Jad took the uninjured child into his arms – and marveled. Something similar must have happened in the stable of Bethlehem, around 300 km to the south of Beirut when Joseph first set eyes on the newborn Child. At that time, two thousand years ago, God was also protecting the newborn child. But St. George’s Orthodox Hospital, the oldest and one of the three largest hospitals in the country, was almost completely wrecked. Christelle had to be taken with Nabil to another hospital 50 miles (80 km) away.
Those were hard and challenging moments for this young father. They changed his whole life, just as Saint Joseph’s life was changed when, after being warned by the angel in a dream, he took the Child and his Mother that very night and fled into Egypt (cf. Matt 2:14).
“The explosion has changed my life”, says Jad to ACN during a visit of the Charity to Beirut. Despite all the difficulties, he says he has worked and fought to build the country “which I love”. “But”, he adds with dismay, “in order to remain, we need security and the feeling that someone cares about us Christians. We feel quite alone, abandoned, forgotten.”
The destruction is almost beyond belief. 300,000 people were directly affected by the explosion, which particularly devastated the Christian quarter of the city. Thousands are wondering how they are going to survive the winter.
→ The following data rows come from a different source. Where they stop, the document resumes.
Lemma find_unique mm x pre post : mm_ok mm ->
  used mm = pre ++ post -> Forall (fun e => mi_y e < x) pre -> Forall (fun e => x <= mi_y e) post ->
  __find_memory mm x = Some (Z.of_nat (length pre)).
Proof.
  intros K E Fp Fq. destruct (find_split mm x K) as (p & q & E' & -> & Gp & Gq). do 2 f_equal.
  rewrite E in E'. clear -E' Fp Fq Gp Gq. revert p E' Gp. induction Fp as [|a pre Ha Fp IH]; intros [|b p] E Gp; [done| | |].
  - cbn in E. subst. apply Forall_cons in Fq as [? _]. apply Forall_cons in Gp as [? _]. lia.
  - cbn in E. subst q. apply Forall_cons in Gq as [? _]. lia.
  - cbn in E. injection E as -> E. apply Forall_cons in Gp as [_ Gp]. cbn. f_equal. by apply IH.
Qed.

(** Splitting an ordered list at an upper bound. *)
Lemma split_upper l y : entries_ok l -> exists mid suf,
  l = mid ++ suf /\ Forall (fun e => mi_x e <= y) mid /\ Forall (fun e => y < mi_x e) suf.
Proof.
  induction l as [|e l IH]; intros K; [by exists [], []|]. apply entries_ok_cons in K as (He & Kl & B).
  destruct (decide (mi_x e <= y)) as [L|L].
  - destruct (IH Kl) as (mid & suf & -> & Fm & Fs). exists (e :: mid), suf. split; [done|]. by split; [constructor|].
  - exists [], (e :: l). split; [done|]. split; [done|]. constructor; [lia|].
    eapply Forall_impl; [exact B|]. intros b Hb. ranges. cbn in *. lia.
Qed.

(* ------------------------------------------------------------------ *)
(** ** Lemmas: untracking *)

Lemma cut_outside x y l :
  Forall (fun e => mi_y e < x \/ y < mi_x e) l -> cut x y l = l.
Proof.
  induction 1 as [|e l H _ IH]; [done|]. change (cut x y (e :: l)) with (pieces x y e ++ cut x y l).
  rewrite IH. unfold pieces. by replace ((mi_y e <? x) || (y <? mi_x e)) with true by lia.
Qed.

Lemma cut_inside x y l : Forall (fun e => covered x y e /\ mi_x e <= mi_y e) l -> cut x y l = [].
Proof.
  unfold covered. induction 1 as [|e l H _ IH]; [done|]. change (cut x y (e :: l)) with (pieces x y e ++ cut x y l).
  rewrite IH, app_nil_r. unfold pieces.
  rewrite (proj2 (Z.ltb_ge (mi_y e) x)), (proj2 (Z.ltb_ge y (mi_x e))) by lia.
  by rewrite (proj2 (Z.ltb_ge (mi_x e) x)), (proj2 (Z.ltb_ge y (mi_y e))) by lia.
Qed.

Lemma covered_none x y l : Forall (fun e => mi_x e <= mi_y e /\ (mi_y e < x \/ y < mi_x e)) l -> filter (covered x y) l = [].
Proof.
  unfold covered. induction 1 as [|e l H _ IH]; [done|]. by rewrite filter_cons_False by lia.
Qed.

Lemma covered_all x y l : Forall (covered x y) l -> filter (covered x y) l = l.
Proof. induction 1 as [|e l H _ IH]; [done|]. by rewrite filter_cons_True, IH. Qed.

Section Untrack.
Context (IsWindows IsAsan : bool) (sys_mmap : Z -> Z -> Z) (Hm : honest sys_mmap).
(** What [sys_mmap] returns: struct DirectMap, and whether [errno] is [ENOTSUP]. *)
Record DirectMap := Direct { dm_addr : Z; dm_maphandle : Z; dm_enotsup : bool }.

(** The system: its kind, the numbers it gives to flags, and its kernel. [sys_mmap] takes the
    address, size, protection, flags, file and offset; [sys_protect] says whether the guard page
    could be protected. *)
Record system := System {
  IsWindows : bool; IsLinux : bool; IsOpenbsd : bool; IsFreebsd : bool;
  MAP_FIXED : Z; MAP_FIXED_NOREPLACE : Z; MAP_ANONYMOUS : Z; MAP_TYPE : Z; MAP_FILE : Z;
  MAP_SHARED : Z; MAP_PRIVATE : Z; MAP_STACK : Z; PROT_NONE : Z; O_ACCMODE : Z; O_RDONLY : Z;
  pagesize : Z; virtualmax : Z; image_start : Z; image_end : Z;
  fd_zip : Z -> bool; fd_flags : Z -> Z;
  sys_mmap : Z -> Z -> Z -> Z -> Z -> Z -> DirectMap;
  sys_munmap : Z -> Z -> Z; sys_protect : Z -> Z -> bool }.

Inductive errno_mmap := EINVAL | ENOMEM_ | EEXIST | KERNEL.
Inductive mapped := Mapped (addr : Z) | Failed (e : errno_mmap).

Section System.
Context (os : system).

(** The mappings of [__extend_memory]: [PROT_READ | PROT_WRITE], and anonymous, private and fixed. *)
Definition table_mmap (a n : Z) : Z :=
  dm_addr (sys_mmap os a n 3 (Z.lor (Z.lor (MAP_ANONYMOUS os) (MAP_PRIVATE os)) (MAP_FIXED os)) (-1) 0).

Definition track mm x y h prot flags ro cow off size :=
  __track_memory false table_mmap mm x y h prot flags ro cow off size.

Definition __untrack_memories (mm : MemoryIntervals) (addr size : Z) : option (Z * MemoryIntervals) :=
  unassert (size >? 0) ;;
  let a := s32 (Z.shiftr (ROUNDDOWN addr FRAMESIZE) 16) in
  let b := s32 (Z.shiftr (ROUNDDOWN (addr + size - 1) FRAMESIZE) 16) in
  '(rc, mm, _) ← __untrack_memory (IsWindows os) false table_mmap mm a b true;
  Some (rc, mm).

Definition OverlapsImageSpace (p n : Z) : bool :=
  if negb (n =? 0) then Z.max p (image_start os) <? Z.min (p + (n - 1)) (image_end os - 1) else false.

(** [None] of the functions below is [__mmap_die], a failed assertion, or a program outside of
    its array. *)
Definition __finish_memory (mm : MemoryIntervals) (addr size prot flags off x n : Z) (dm : DirectMap) :
    option (mapped * MemoryIntervals) :=
  '(rc, mm) ← (if negb (IsWindows os) && negb (Z.land flags (MAP_FIXED os) =? 0)
               then __untrack_memories mm addr size else Some (0, mm));
  unassert (rc =? 0) ;;
  '(rc, mm) ← track mm x (x + (n - 1)) (dm_maphandle dm) prot flags false false off size;
  if negb (rc =? 0) then
    unassert (negb (sys_munmap os addr n =? -1)) ;;
    Some (Failed ENOMEM_, mm)
  else Some (Mapped addr, mm).

Definition __map_memory (mm : MemoryIntervals) (addr size prot flags fd off f x n : Z) :
    option (mapped * MemoryIntervals) :=
  let dm := sys_mmap os addr size prot f fd off in
  if dm_addr dm =? MAP_FAILED then
    unassert (negb (IsWindows os && negb (Z.land flags (MAP_FIXED os) =? 0))) ;;
    Some (Failed KERNEL, mm)
  else
    unassert (dm_addr dm =? addr) ;;
    __finish_memory mm addr size prot flags off x n dm.

(** [for (i = 0; i < m; i += FRAMESIZE)] with [k] rounds to go. *)
Fixpoint map_memories_loop (k : nat) (mm : MemoryIntervals) (addr prot flags fd off f x i : Z) (ro cow : bool) :
    option MemoryIntervals :=
  match k with
  | O => Some mm
  | S k =>
      let oi := if fd =? -1 then 0 else off + i in
      let dm := sys_mmap os (addr + i) FRAMESIZE prot f fd oi in
      unassert (negb (dm_addr dm =? MAP_FAILED)) ;;
      '(rc, mm) ← track mm (x + i / FRAMESIZE) (x + i / FRAMESIZE) (dm_maphandle dm) prot flags ro cow oi FRAMESIZE;
      unassert (negb (rc =? -1)) ;;
      map_memories_loop k mm addr prot flags fd off f x (i + FRAMESIZE) ro cow
  end.

Definition __map_memories (mm : MemoryIntervals) (addr size prot flags fd off f x n : Z) :
    option (mapped * MemoryIntervals) :=
  let m := Z.shiftl (n - 1) 16 in
  unassert (m <? size) ;;
  unassert (m + FRAMESIZE >=? size) ;;
  let oi := if fd =? -1 then 0 else off + m in
  let sz := size - m in
  let dm := sys_mmap os (addr + m) sz prot f fd oi in
  if dm_addr dm =? MAP_FAILED then Some (Failed KERNEL, mm)
  else
    let shared := Z.land flags (MAP_TYPE os) =? MAP_SHARED os in
    let iscow := negb shared && negb (fd =? -1) in
    let readonlyfile := shared && negb (fd =? -1) && (Z.land (fd_flags os fd) (O_ACCMODE os) =? O_RDONLY os) in
    '(rc, mm) ← track mm (x + (n - 1)) (x + (n - 1)) (dm_maphandle dm) prot flags readonlyfile iscow oi sz;
    unassert (negb (rc =? -1)) ;;
    mm ← map_memories_loop (Z.to_nat (m / FRAMESIZE)) mm addr prot flags fd off f x 0 readonlyfile iscow;
    Some (Mapped addr, mm).

(** The checks in front: the flags, file, offset and size to go on with, or an error. *)
Definition mmap_arguments (p size flags fd off : Z) : errno_mmap + (Z * Z * Z * Z) :=
  if size =? 0 then inl EINVAL
  else if negb (ALIGNED p) then inl EINVAL
  else if negb (IsLegalSize size) then inl EINVAL
  else if negb (IsLegalPointer p) then inl EINVAL
  else
    let both := Z.lor (MAP_SHARED os) (MAP_PRIVATE os) in
    let flags := if Z.land flags both =? both then MAP_SHARED os else flags in
    if negb (Z.land flags (MAP_ANONYMOUS os) =? 0) then
      if Z.land flags (MAP_TYPE os) =? MAP_FILE os then inl EINVAL
      else inr (flags, -1, 0, ROUNDUP size FRAMESIZE)
    else if fd_zip os fd then inl EINVAL
    else if off <? 0 then inl EINVAL
    else if negb (Z.land off ((if IsWindows os then FRAMESIZE else pagesize os) - 1) =? 0) then inl EINVAL
    else if 2 ^ 63 - 1 - size <? off then inl EINVAL
    else inr (flags, fd, off, size).

(** [__virtualmax < LONG_MAX && (ckd_add(&virtualneed, ...) || virtualneed > __virtualmax)] *)
Definition over_limit (mm : MemoryIntervals) (size : Z) : bool :=
  let need := __get_memtrack_size mm + size in
  (virtualmax os <? 2 ^ 63 - 1) && ((2 ^ 64 <=? need) || (need >? virtualmax os)).

(** The first frame of the mapping, or an error. *)
Definition mmap_frame (mm : MemoryIntervals) (p size n flags : Z) (clashes : bool) :
    option ((errno_mmap + Z) * MemoryIntervals) :=
  let a := Z.max 1 (Z.shiftr (__rounddown2pow size) 16) in
  if negb (Z.land flags (MAP_FIXED os) =? 0) then
    '(rc, mm) ← (if IsWindows os then __untrack_memories mm p size else Some (0, mm));
    unassert (rc =? 0) ;;
    Some (inr (FRAME p), mm)
  else if negb (p =? 0) && negb clashes && negb (OverlapsShadowSpace p size) then Some (inr (FRAME p), mm)
  else
    res ← __auto_map mm n a;
    Some (match res with Some x => inr x | None => inl ENOMEM_ end, mm).
(** An edge that does not meet a place that was written. *)
Lemma edge_upd a i x j : 1 <= i -> j <> i -> j / 2 <> i -> edge a j -> edge (upd a i x) j.
Proof. intros Hi H1 H2 He y z. rewrite !item_upd_ne by auto. apply He. Qed.

(** All is in order from [l] on but for the children of [i]. *)
Definition sinking (l n i : nat) a : Prop :=
  (forall j, 2 <= j <= n -> l <= j / 2 -> j / 2 <> i -> edge a j) /\ (l <= i / 2 -> grand n i a).

Lemma sink_step l n i c a x p :
  Comparison compar -> 1 <= l <= i -> c / 2 = i -> i < c <= n -> n <= length a ->
  item a c = Some x -> item a i = Some p -> (0 < compar x p)%Z ->
  (forall j y, j / 2 = i -> j <= n -> item a j = Some y -> (compar y x <= 0)%Z) ->
  sinking l n i a -> sinking l n c (upd (upd a i x) c p).
Proof.
  intros HC Hl Hci Hc Hn Hx Hp Hlt Hmax [Hedge Hgrand]. pose proof (half_lt i ltac:(lia)) as Hhi.
  split.
  - intros j Hj Hlj Hjc. destruct (decide (j = c)) as [->|Hne].
    { intros y z. rewrite Hci, item_upd_eq, item_upd_ne, item_upd_eq by (rewrite ?length_upd; lia).
      intros [= <-] [= <-]. pose proof (cmp_gt compar x p Hlt). lia. }
    apply edge_upd; [lia|done|done|]. destruct (decide (j = i)) as [->|Hji].
    { intros y z. rewrite item_upd_eq, item_upd_ne by lia. intros [= <-] Hz. apply (Hgrand Hlj c); [done|lia|done|done]. }
    destruct (decide (j / 2 = i)) as [Hji2|Hji2].
    { intros y z. rewrite Hji2, item_upd_eq, item_upd_ne by lia. intros Hy [= <-]. apply (Hmax j); [done|lia|done]. }
    apply edge_upd; [lia|done|done|]. by apply Hedge.
  - intros _ j y z Hjc Hjn. rewrite Hci. assert (j <> c /\ j <> i) as [H1 H2].
    { apply children in Hjc. lia. }
    rewrite !(item_upd_ne _ c) by lia. rewrite item_upd_ne, item_upd_eq by lia. intros Hy [= <-].
    apply (Hedge j); [apply children in Hjc; lia|lia|lia|done|by rewrite Hjc].
Qed.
Again, Beirut reminds us of Bethlehem, where there was no inn for God on the first Christmas. The social, economic, and political crisis in Lebanon had already plunged the country into deep poverty. In the midst of all that darkness, Jad remembers every day the miracle of the birth of his firstborn: “I say to our child again and again, ‘You are alive because Christ has saved you. Your mother and I were both injured, but you didn’t receive a scratch. Never forget that. Jesus was with you at that moment. Have no fear, He will always be with you’.”
The three Wise Men brought the Child in Bethlehem gifts of gold, frankincense, and myrrh. What gift does Jad wish for his child? The young father answers without hesitation: “Peace, security – and the strength to bear the cross of Christ. For being close to Christ means shouldering his cross. My son has lived that reality since the fifteenth minute of his life, and we Christians in Lebanon know this all too well. We have lived through wars and persecutions. We are alive because we have a mission to fulfill. We must bear witness to Christ. That is what the cross entails.”